++++ Dataset records ++++

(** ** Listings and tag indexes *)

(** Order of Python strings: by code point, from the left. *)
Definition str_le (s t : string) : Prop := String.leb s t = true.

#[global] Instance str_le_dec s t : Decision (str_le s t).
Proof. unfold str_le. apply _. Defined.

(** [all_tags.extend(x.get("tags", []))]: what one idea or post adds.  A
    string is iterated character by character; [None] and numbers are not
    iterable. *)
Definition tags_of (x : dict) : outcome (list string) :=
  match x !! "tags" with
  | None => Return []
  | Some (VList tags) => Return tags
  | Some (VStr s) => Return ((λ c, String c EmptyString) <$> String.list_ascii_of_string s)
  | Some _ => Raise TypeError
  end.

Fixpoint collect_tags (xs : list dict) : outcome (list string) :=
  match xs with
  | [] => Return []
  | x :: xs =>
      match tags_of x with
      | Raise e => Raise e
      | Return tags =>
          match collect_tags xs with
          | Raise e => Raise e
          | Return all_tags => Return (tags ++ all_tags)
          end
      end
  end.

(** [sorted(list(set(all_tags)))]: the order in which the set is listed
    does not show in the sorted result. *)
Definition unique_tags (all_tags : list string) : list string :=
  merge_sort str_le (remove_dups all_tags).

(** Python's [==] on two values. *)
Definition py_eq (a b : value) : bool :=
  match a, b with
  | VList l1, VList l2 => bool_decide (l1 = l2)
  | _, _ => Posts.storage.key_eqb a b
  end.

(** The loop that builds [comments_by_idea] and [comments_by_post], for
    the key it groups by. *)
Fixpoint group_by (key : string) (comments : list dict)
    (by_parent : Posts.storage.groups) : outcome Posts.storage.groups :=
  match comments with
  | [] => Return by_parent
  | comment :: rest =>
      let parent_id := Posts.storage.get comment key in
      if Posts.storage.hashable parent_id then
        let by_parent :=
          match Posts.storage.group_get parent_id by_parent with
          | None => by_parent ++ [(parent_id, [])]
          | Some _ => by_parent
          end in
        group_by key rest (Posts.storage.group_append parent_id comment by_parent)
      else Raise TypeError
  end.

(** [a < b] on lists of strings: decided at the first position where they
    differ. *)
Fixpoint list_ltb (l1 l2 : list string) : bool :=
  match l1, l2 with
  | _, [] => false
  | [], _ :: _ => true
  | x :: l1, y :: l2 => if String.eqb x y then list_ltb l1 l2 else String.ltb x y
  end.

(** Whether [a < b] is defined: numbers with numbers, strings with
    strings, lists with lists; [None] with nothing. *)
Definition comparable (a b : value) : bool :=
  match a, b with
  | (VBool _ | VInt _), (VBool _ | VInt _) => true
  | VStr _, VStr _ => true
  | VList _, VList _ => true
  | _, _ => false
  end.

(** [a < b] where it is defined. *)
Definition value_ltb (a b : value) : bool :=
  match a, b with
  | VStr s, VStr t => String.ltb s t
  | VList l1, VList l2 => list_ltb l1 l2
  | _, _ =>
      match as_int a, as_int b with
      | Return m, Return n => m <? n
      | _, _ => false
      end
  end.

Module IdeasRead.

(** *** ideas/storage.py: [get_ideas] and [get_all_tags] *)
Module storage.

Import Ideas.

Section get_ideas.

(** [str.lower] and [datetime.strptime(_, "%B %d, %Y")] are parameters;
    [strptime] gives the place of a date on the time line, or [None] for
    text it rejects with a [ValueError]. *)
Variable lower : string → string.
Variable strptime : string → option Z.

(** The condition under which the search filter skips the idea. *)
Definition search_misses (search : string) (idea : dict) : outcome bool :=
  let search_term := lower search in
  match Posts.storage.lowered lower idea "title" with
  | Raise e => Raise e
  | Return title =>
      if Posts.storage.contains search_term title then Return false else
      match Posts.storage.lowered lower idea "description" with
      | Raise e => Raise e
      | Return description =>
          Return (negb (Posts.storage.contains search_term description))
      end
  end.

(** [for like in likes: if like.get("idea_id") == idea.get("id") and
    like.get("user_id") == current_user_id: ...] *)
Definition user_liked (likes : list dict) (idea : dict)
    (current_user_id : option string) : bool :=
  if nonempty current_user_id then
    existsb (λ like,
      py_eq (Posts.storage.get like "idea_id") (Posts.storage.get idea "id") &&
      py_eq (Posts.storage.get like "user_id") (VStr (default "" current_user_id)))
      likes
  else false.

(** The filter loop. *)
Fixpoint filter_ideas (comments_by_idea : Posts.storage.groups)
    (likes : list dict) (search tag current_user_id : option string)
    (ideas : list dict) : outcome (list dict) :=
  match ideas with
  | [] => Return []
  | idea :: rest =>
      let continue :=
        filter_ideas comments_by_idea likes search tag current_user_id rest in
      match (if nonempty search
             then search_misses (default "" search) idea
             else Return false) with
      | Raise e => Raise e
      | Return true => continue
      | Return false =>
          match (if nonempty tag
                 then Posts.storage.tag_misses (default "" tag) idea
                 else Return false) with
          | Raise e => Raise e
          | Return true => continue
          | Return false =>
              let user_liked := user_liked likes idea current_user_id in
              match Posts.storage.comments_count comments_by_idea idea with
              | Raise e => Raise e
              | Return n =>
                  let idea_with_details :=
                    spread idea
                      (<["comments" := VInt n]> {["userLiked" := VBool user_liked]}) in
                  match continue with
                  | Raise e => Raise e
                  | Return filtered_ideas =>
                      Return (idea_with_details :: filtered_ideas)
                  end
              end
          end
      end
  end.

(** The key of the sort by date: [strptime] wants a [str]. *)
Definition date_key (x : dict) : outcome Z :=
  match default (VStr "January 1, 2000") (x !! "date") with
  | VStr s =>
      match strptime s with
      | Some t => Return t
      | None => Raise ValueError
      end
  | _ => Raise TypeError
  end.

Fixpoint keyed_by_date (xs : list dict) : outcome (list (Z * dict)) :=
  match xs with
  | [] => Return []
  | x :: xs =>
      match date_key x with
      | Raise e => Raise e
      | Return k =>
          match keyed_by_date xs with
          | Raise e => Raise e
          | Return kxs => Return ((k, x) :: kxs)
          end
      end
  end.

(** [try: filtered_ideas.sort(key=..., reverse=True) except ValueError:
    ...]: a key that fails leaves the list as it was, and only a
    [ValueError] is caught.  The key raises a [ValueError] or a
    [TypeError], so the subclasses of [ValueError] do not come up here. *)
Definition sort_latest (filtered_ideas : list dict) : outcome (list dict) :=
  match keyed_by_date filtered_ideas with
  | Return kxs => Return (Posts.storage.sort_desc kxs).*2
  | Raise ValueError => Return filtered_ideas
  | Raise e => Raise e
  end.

++++

- **Task instructions**:
Set down, exactly as they stand above, the lines starting with the line with "(tags ++ all_tags)" and going on through the line with "the key it groups by. *)", and no others.

- **Solution**:
          | Return all_tags => Return (tags ++ all_tags)
          end
      end
  end.

(** [sorted(list(set(all_tags)))]: the order in which the set is listed
    does not show in the sorted result. *)
Definition unique_tags (all_tags : list string) : list string :=
  merge_sort str_le (remove_dups all_tags).

(** Python's [==] on two values. *)
Definition py_eq (a b : value) : bool :=
  match a, b with
  | VList l1, VList l2 => bool_decide (l1 = l2)
  | _, _ => Posts.storage.key_eqb a b
  end.

(** The loop that builds [comments_by_idea] and [comments_by_post], for
    the key it groups by. *)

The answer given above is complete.